Hard to believe there was a time in my life when I didn’t like, or least care much about, Black Pepper (Piper nigrum) – especially given my impassioned love for it lately. Of course, given I grew up in the South where Salt and Sugar are less seasonings and more like food groups, it may be understandable.
Lately, I’ve been finding myself drawn to Black Pepper not just as seasoning but also in the herbalism sense and it has been finding its way into my tea blends adding a certain magic to them. It has fast become my first herbal love of 2013, which is unusual given it is not one of the most talked about plants by herbalists.
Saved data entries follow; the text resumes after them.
(* ===== verification/ValkeySliding.v ===== *)
(** * The sliding window of the admission script

    The sixteen slots of the hash are the ring of a PostgreSQL row; the scan of
    the slots is [liveUsage], the deletion of expired slots is [clearExpired], and
    the script decides and stores like [mutateSliding]. *)

From S2P Require Import Prelude Float64 GoTime GoHash Errors Keys Policy MemoryState TokenBucket Windows SlidingWindow.
From S2P Require Import PgState PgTokens PgRows GoJson JsonFacts Lua ValkeyServer ValkeyScripts ValkeyState ValkeyTokens ValkeyWindows.

Local Open Scope string_scope.
Local Open Scope list_scope.
Local Open Scope Z_scope.

(** ** Slot names *)

Lemma slotField_inj a b : 0 <= a < ten20 -> 0 <= b < ten20 -> slotField a = slotField b -> a = b.
Proof. intros Ha Hb [= E]. by apply formatUint_inj. Qed.

Lemma slotField_base j f : f ∈ baseFields -> f <> slotField j.
Proof. revert f. apply Forall_forall. repeat apply Forall_cons_2; try apply Forall_nil_2; discriminate. Qed.

Lemma slot_allowed j : (j < 16)%nat -> slotField (Z.of_nat j) ∈ allowed_fields SlidingWindow.
Proof.
  intros Hj. unfold allowed_fields. eval_algorithms. cbv iota. apply elem_of_app. right. apply list_elem_of_fmap.
  exists (Z.of_nat j). split; [done|]. unfold slots. do 16 (destruct j as [|j]; [set_solver|]). lia.
Qed.

(** ** Deleting *)

Definition without (names : list string) (h : fields) : fields := foldl (fun h f => delete f h) h names.

Lemma lookup_without names f : forall h, without names h !! f = if bool_decide (f ∈ names) then None else h !! f.
Proof.
  induction names as [|g names IH]; intros h; [done|]. cbn [without foldl]. fold (without names (delete g h)).
  rewrite IH. destruct (decide (f = g)) as [->|Hne].
  - rewrite lookup_delete_eq, (bool_decide_eq_true_2 (g ∈ g :: names)) by apply list_elem_of_here. by destruct (bool_decide _).
  - rewrite lookup_delete_ne by done.
    replace (bool_decide (f ∈ g :: names)) with (bool_decide (f ∈ names)); [done|].
    apply bool_decide_ext. rewrite elem_of_cons. split; [by right|by intros [->|]].
Qed.

Lemma wp_deleteFields env names h d k Q :
  is_Some (h !! "schema") -> "schema" ∉ names ->
  wp env k Q (Some (mkEntry (without names h) d)) -> wp env (deleteFields names k) Q (Some (mkEntry h d)).
Proof.
  revert h. induction names as [|g names IH]; intros h Hs Hn Hk; [done|]. cbn [deleteFields].
  apply not_elem_of_cons in Hn as [Hg Hn]. apply wp_call. intros _ _. cbn [effect]. unfold hdel. cbn [fieldsOf deadlineOf mbind option_bind en_deadline en_fields].
  assert (is_Some (delete g h !! "schema")) as Hs' by (rewrite lookup_delete_ne by done; done).
  rewrite bool_decide_eq_false_2.
  - by apply IH.
  - intros E. rewrite E, lookup_empty in Hs'. by destruct Hs'.
Qed.

(** The fields of the expired slots, from slot [j] on. *)
Fixpoint expiredNames (o : Z) (j : nat) (segs : list persistedSegment) : list string :=
  match segs with
  | [] => []
  | s :: rest =>
      (if negb (ps_SegUsed s =? 0) && (ps_Index s <=? o) then [slotField (Z.of_nat j)] else []) ++ expiredNames o (S j) rest
  end.

Lemma elem_of_expired o f segs : forall j,
  f ∈ expiredNames o j segs <->
  exists i s, segs !! i = Some s /\ ps_SegUsed s <> 0 /\ ps_Index s <= o /\ f = slotField (Z.of_nat (j + i)).
Proof.
  induction segs as [|s segs IH]; intros j; cbn [expiredNames].
  - split; [by intros ?%elem_of_nil|]. by intros (i & s & Hi & _).
  - rewrite elem_of_app, IH. split.
    + intros [Hf|(i & x & Hi & Hu & Ho & ->)].
      * destruct (Z.eqb_spec (ps_SegUsed s) 0), (Z.leb_spec (ps_Index s) o); cbn [negb andb] in Hf; try by apply elem_of_nil in Hf.
        apply list_elem_of_singleton in Hf as ->. exists 0%nat, s. rewrite Nat.add_0_r. done.
      * exists (S i), x. by replace (j + S i)%nat with (S j + i)%nat by lia.
    + intros ([|i] & x & Hi & Hu & Ho & ->); simpl in Hi.
      * injection Hi as ->. left. rewrite (proj2 (Z.eqb_neq _ _) Hu), (proj2 (Z.leb_le _ _) Ho), Nat.add_0_r. by left.
      * right. exists i, x. by replace (S j + i)%nat with (j + S i)%nat by lia.
Qed.

Definition ring_stored (h : fields) (segs : list persistedSegment) : Prop :=
  forall j s, segs !! j = Some s -> h !! slotField (Z.of_nat j) = slotValue s.

(** Deleting the expired slots clears the ring. *)
Lemma ring_cleared o h segs :
  (length segs <= 16)%nat -> ring_stored h segs -> ring_stored (without (expiredNames o 0 segs) h) (clearExpired o segs).
Proof.
  intros Hl Hr j s Hj. unfold clearExpired in Hj. rewrite list_lookup_fmap in Hj.
  destruct (segs !! j) as [x|] eqn:Hx; [|done]. injection Hj as <-. rewrite lookup_without.
  pose proof (lookup_lt_Some _ _ _ Hx) as Hlt. case_bool_decide as Hin.
  - apply elem_of_expired in Hin as (i & y & Hy & Hu & Ho & Hf). pose proof (lookup_lt_Some _ _ _ Hy).
    apply slotField_inj in Hf; [|lia..]. assert (i = j) as -> by lia. rewrite Hx in Hy. injection Hy as <-.
    by rewrite (proj2 (Z.leb_le _ _) Ho).
  - rewrite (Hr j x Hx). destruct (Z.leb_spec (ps_Index x) o) as [Ho|]; [|done].
    unfold slotValue. destruct (Z.eqb_spec (ps_SegUsed x) 0) as [|Hu]; [done|]. exfalso. apply Hin, elem_of_expired.
    by exists j, x.
Qed.

(** ** The scan *)

Section Sliding.
Context (pol : string -> Policy) (name : string) (P : Z).
Hypothesis Hline : lineage pol name SlidingWindow P.
Context (env : environment) (v : string) (cost ttl : Z).
Hypothesis Httl : 1 <= ttl <= maxExact.
Hypothesis Hrevision : strlen v <= 128.

Abbreviation p := (pol v).
Abbreviation a := (scriptArguments (pol v) cost ttl).

(** The scan after the slots below [j]. *)
Record scanned (j : nat) (use e : Z) (expired : list string) (sc : scan) : Prop := {
  sd_used : sc_used sc = ofZ use;
  sd_earliest : sc_earliest sc = if e =? MaxInt64 then None else Some (ofZ e);
  sd_expired : sc_expired sc = expired;
  sd_seen : Forall (fun x => exists i, x = ofZ i /\ Z.abs i <= two53 /\ i mod 16 < Z.of_nat j) (sc_seen sc);
  sd_bounds : e = MaxInt64 \/ exact_micros e
}.

Lemma fmod_16 i : exact_micros i -> fmod (ofZ i) (ofZ 16) = ofZ (i mod 16).
Proof. unfold exact_micros. intros Hi. apply fmod_Z; [lia|lia|zlia]. Qed.

(** A live slot passes the placement check. *)
Lemma placeSlot_live o c j i u use e expired sc :
  scanned j use e expired sc -> exact_micros i -> exact_micros c -> exact_micros o -> 1 <= u <= maxExact -> (j < 16)%nat ->
  o < i <= c -> i mod 16 = Z.of_nat j ->
  placeSlot (ofZ o) (ofZ c) (Z.of_nat j) (Some (ofZ i)) (Some (ofZ u)) (sc_seen sc) = Some (ofZ i :: sc_seen sc).
Proof.
  intros Hsc Hi Hc Ho Hu Hj Hlive Hmod. unfold exact_micros in Hi, Hc, Ho. unfold placeSlot. change zero with (ofZ 0).
  rewrite fmod_16, !flt_Z, feq_Z by (done || lia). rewrite Hmod, Z.eqb_refl.
  rewrite (proj2 (Z.ltb_lt 0 u)), (proj2 (Z.ltb_lt o i)), (proj2 (Z.ltb_ge c i)) by lia. cbn [andb orb negb].
  assert (existsb (feq (ofZ i)) (sc_seen sc) = false) as ->; [|done].
  pose proof (sd_seen _ _ _ _ _ Hsc) as Hseen. induction Hseen as [|x l (i' & -> & Hi' & Hlt) Hl IH]; [done|]. simpl.
  rewrite IH, feq_Z by lia. rewrite (proj2 (Z.eqb_neq i i')); [done|]. intros ->. lia.
Qed.

Lemma placeSlot_expired o c j i u seen :
  exact_micros i -> exact_micros o -> 1 <= u <= maxExact -> i <= o ->
  placeSlot (ofZ o) (ofZ c) j (Some (ofZ i)) (Some (ofZ u)) seen = Some seen.
Proof.
  intros Hi Ho Hu Hle. unfold exact_micros in Hi, Ho. unfold placeSlot. change zero with (ofZ 0). rewrite !flt_Z by lia.
  by rewrite (proj2 (Z.ltb_ge o i)), andb_false_r by lia.
Qed.

(** Counting a live slot. *)
Lemma countSlot_scanned j i u use e expired sc :
  scanned j use e expired sc -> exact_micros i -> 1 <= u <= maxExact -> 0 <= use -> use + u <= maxExact -> (j < 16)%nat ->
  i mod 16 = Z.of_nat j ->
  scanned (S j) (use + u) (Z.min e i) expired (countSlot sc (ofZ i) (ofZ u) (ofZ i :: sc_seen sc)).
Proof.
  intros [H1 H2 H3 H4 H5] Hi Hu Huse Hle Hj Hmod. unfold exact_micros in *. unfold countSlot. change zero with (ofZ 0).
  split; cbn [sc_used sc_earliest sc_expired sc_seen].
  - by rewrite H1, fadd_Z by lia.
  - rewrite flt_Z, (proj2 (Z.ltb_lt 0 u)) by lia. cbn [andb]. rewrite H2.
    destruct (Z.eqb_spec e MaxInt64) as [->|He].
    + rewrite Z.min_r by lia. by rewrite (proj2 (Z.eqb_neq i _)) by lia.
    + rewrite flt_Z by lia. rewrite (proj2 (Z.eqb_neq (Z.min e i) _)) by lia.
      destruct (Z.ltb_spec i e); do 2 f_equal; lia.
  - done.
  - constructor; [exists i; split_and!; [done|lia|lia]|].
    eapply Forall_impl; [exact H4|]. intros x (i' & -> & ? & ?). exists i'. split_and!; [done..|lia].
  - right. unfold exact_micros. destruct H5; lia.
Qed.

Lemma scanned_next j use e expired sc names :
  scanned j use e expired sc ->
  scanned (S j) use e (expired ++ names) (mkScan (sc_used sc) (sc_earliest sc) (sc_expired sc ++ names) (sc_seen sc)).
Proof.
  intros [H1 H2 H3 H4 H5]. split; simpl; try congruence; try done.
  eapply Forall_impl; [exact H4|]. intros x (i' & -> & ? & ?). exists i'. split_and!; [done..|lia].
Qed.

Lemma scanned_skip j use e expired sc : scanned j use e expired sc -> scanned (S j) use e expired sc.
Proof.
  intros Hsc. pose proof (scanned_next j use e expired sc [] Hsc) as H. rewrite !app_nil_r in H. by destruct sc.
Qed.

(** The scan of the slots is the loop of the PostgreSQL mutator. *)
Lemma wp_scanSlots m o c h d k Q segs : forall j use e expired sc,
  (j + length segs = 16)%nat -> exact_micros o -> exact_micros c ->
  (forall i s, segs !! i = Some s -> slot_sound P m (j + i) s /\ h !! slotField (Z.of_nat (j + i)) = slotValue s) ->
  seg_at P m <= c -> scanned j use e expired sc -> 0 <= use -> use + ring_sum o (ring_of segs) <= maxExact ->
  (forall sc', scanned 16 (liveUsage o segs use e).1 (liveUsage o segs use e).2 (expired ++ expiredNames o j segs) sc' ->
     wp env (k sc') Q (Some (mkEntry h d))) ->
  wp env (scanSlots a (ofZ o) (ofZ c) (Z.of_nat <$> seq j (length segs)) sc k) Q (Some (mkEntry h d)).
Proof.
  induction segs as [|s segs IH]; intros j use e expired sc Hlen Ho Hc Hslots Hseg Hsc Huse Hsum Hk.
  { apply Hk. rewrite app_nil_r. simpl in Hlen. by replace 16%nat with j by lia. }
  destruct (Hslots 0%nat s eq_refl) as [(Hu & Hi & Hplace) Hf]. rewrite Nat.add_0_r in Hplace, Hf. simpl in Hlen.
  assert (0 <= ring_sum o (ring_of segs)) as Hpos.
  { apply ring_sum_nonneg, Forall_lookup. intros i g Hg. rewrite ring_of_lookup in Hg.
    destruct (segs !! i) as [x|] eqn:Hx; simplify_eq/=. apply (Hslots (S i) x Hx). }
  assert (forall i s0, segs !! i = Some s0 ->
    slot_sound P m (S j + i) s0 /\ h !! slotField (Z.of_nat (S j + i)) = slotValue s0) as Hslots'.
  { intros i x Hx. specialize (Hslots (S i) x Hx). by replace (S j + i)%nat with (j + S i)%nat by lia. }
  cbn [length seq fmap list_fmap scanSlots]. wp_read. rewrite Hf. unfold slotValue.
  cbn [ring_of fmap list_fmap ring_sum foldr] in Hsum. fold (ring_of segs) in Hsum. fold (ring_sum o (ring_of segs)) in Hsum.
  unfold contribution in Hsum. cbn [seg_index seg_used seg_of] in Hsum. cbn [liveUsage expiredNames] in Hk.
  destruct (Z.eqb_spec (ps_SegUsed s) 0) as [E0|E0]; cbn [negb andb app] in Hk.
  { rewrite E0, Z.add_0_r, u64_id in Hk by (unfold is_u64; destruct (o <? ps_Index s); lia).
    apply (IH (S j) use e expired); try done; [lia|by apply scanned_skip|destruct (o <? ps_Index s); lia|].
    by destruct (o <? ps_Index s). }
  destruct Hplace as [|[Hmod Hle]]; [done|]. pose proof Hi as Hi'. unfold exact_micros in Hi', Ho, Hc.
  change (a_strict a) with true. rewrite cutColon_encoded, exactSigned_int, exactUnsigned_uint by lia. cbn [andb negb].
  rewrite tonumber_int, tonumber_uint by lia.
  destruct (Z.leb_spec (ps_Index s) o) as [Hold|Hlive].
  - rewrite placeSlot_expired, number_bind, fle_Z, (proj2 (Z.leb_le _ _)) by (done || lia).
    rewrite (proj2 (Z.ltb_ge _ _)) in Hk, Hsum by lia.
    apply (IH (S j) use e (expired ++ [slotField (Z.of_nat j)])); try done; [lia|by apply scanned_next|].
    by rewrite <- app_assoc.
  - rewrite (placeSlot_live o c j _ _ use e expired), number_bind, fle_Z, (proj2 (Z.leb_gt _ _)), number_bind by (done || lia).
    cbn [andb].
    rewrite (proj2 (Z.ltb_lt _ _)) in Hk, Hsum by lia. rewrite u64_id in Hk by (unfold is_u64; lia).
    unfold max_exact. rewrite (sd_used _ _ _ _ _ Hsc), fsub_Z, flt_Z, (proj2 (Z.ltb_ge _ _)) by lia.
    apply (IH (S j) (use + ps_SegUsed s) (Z.min e (ps_Index s)) expired); try done; [lia|apply countSlot_scanned; (done || lia)|lia|lia].
Qed.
You know Black Pepper close up looks kind of like an alien world? Or perhaps like a valuable piece of ore? Well, considering that Black Pepper (which is the dried fruit of a vine) was so valuable that it was used as money in some places – that’s hardly surprising!
I have to admit that I started getting more into Black Pepper as part of my shifting my tastes away from too much salt. One great way to move away from one thing when you cook and eat is to stimulate the other primary flavors. For example, if you wanted to use less salt, then cook with more sweeteners or more pungent seasonings such as curry and/or Black Pepper. But then I began to appreciate how helpful Black Pepper is as an herbal ally.
Black Pepper, like the majority of classic kitchen herbs, found its way into our cuisines because of its anti-microbial properties. It has been found that Black Pepper kills about 38% of the bacteria that causes food to spoil (“Antimicrobial Functions Of Spices: Why Some Like It Hot” J. Billing and P. Sherman, Quarterly Review of Biology, March 1998, Volume 73, No. 1. ) But in particular, it is a synergist spice that when combined with other common kitchen herbs would effectively kill almost all said bacteria. All of which goes a long way toward explaining why it is such a common staple of so many spice blends and part of the reason it is paired especially with meat (more on this, and that, in a moment.)
Some of its commonly used herbal/medicine/health properties include:
- Antiseptic, anti-parasitic and antimicrobial
- Helps coughs (Take about a teaspoon of ghee or honey and mix in about a quarter teaspoon of freshly ground black pepper. Use about a couple of times a day for a few days.)
- Digestive aid (especially with fatty foods and protein – it works by simulating pancreatic enzymes that help you digest fats and proteins, thus its frequent pairing with meat!) used to help with indigestion, diarrhea, flatulence and nausea
- Diuretic (with minor kidney problems it can be an aid, but avoid with major kidney disorders – like most diuretics!)
- Expectorant (just add it to tea to help with hoarseness and chest congestion)
- Improves blood circulation
- It’s a warming herb and as such is considered a stimulant as well as mildly analgesic and mildly antidepressant (I think most any warming herb is as well.)
That’s kind of nifty collection of uses but that’s just internally. Externally the essential oil (never use neat but instead blend in a carrier oil) has been traditionally used for its warming, anti-inflammatory and analgesic properties to aid with arthritis, rheumatism, sore muscles and joints (makes a nifty muscle rub!), itchy skin and for toothaches and dental problems.
One of my favorite emergency uses for Black Pepper is for wounds. In addition to the analgesic and antiseptic qualities, Black Pepper stops bleeding and stimulates cell healing. In a pinch, you can put fresh ground pepper on a cut or wound. It stings for a few seconds, but it works well.
Another nifty gift of Black Pepper, both for herbalism and cooking, is how it helps to bind ingredients and aids in their absorption by the body. Studies have shown that it increases the body’s absorption of nutrients such as beta-carotene, selenium and B vitamins. It has also been studied for its ability to increase the helpful health properties of Turmeric. In Ayurveda it is used to bind herbal formulas and increase their absorption by the body. This special aspect of Black Pepper is one that I’ve grown to really appreciate as I make tea blends since I find it is not just warming, but powerful in how it enhances the effects of the blends in small amounts
So go and discover the pepper love, but don’t go wild with it – just a little bit goes a long way. Grind a little into your food after cooking or thrown in a few peppercorns in your tea blends and that’s all you need for the magic to happen. And magic it is!
Wouldn’t you like to be a pepper too?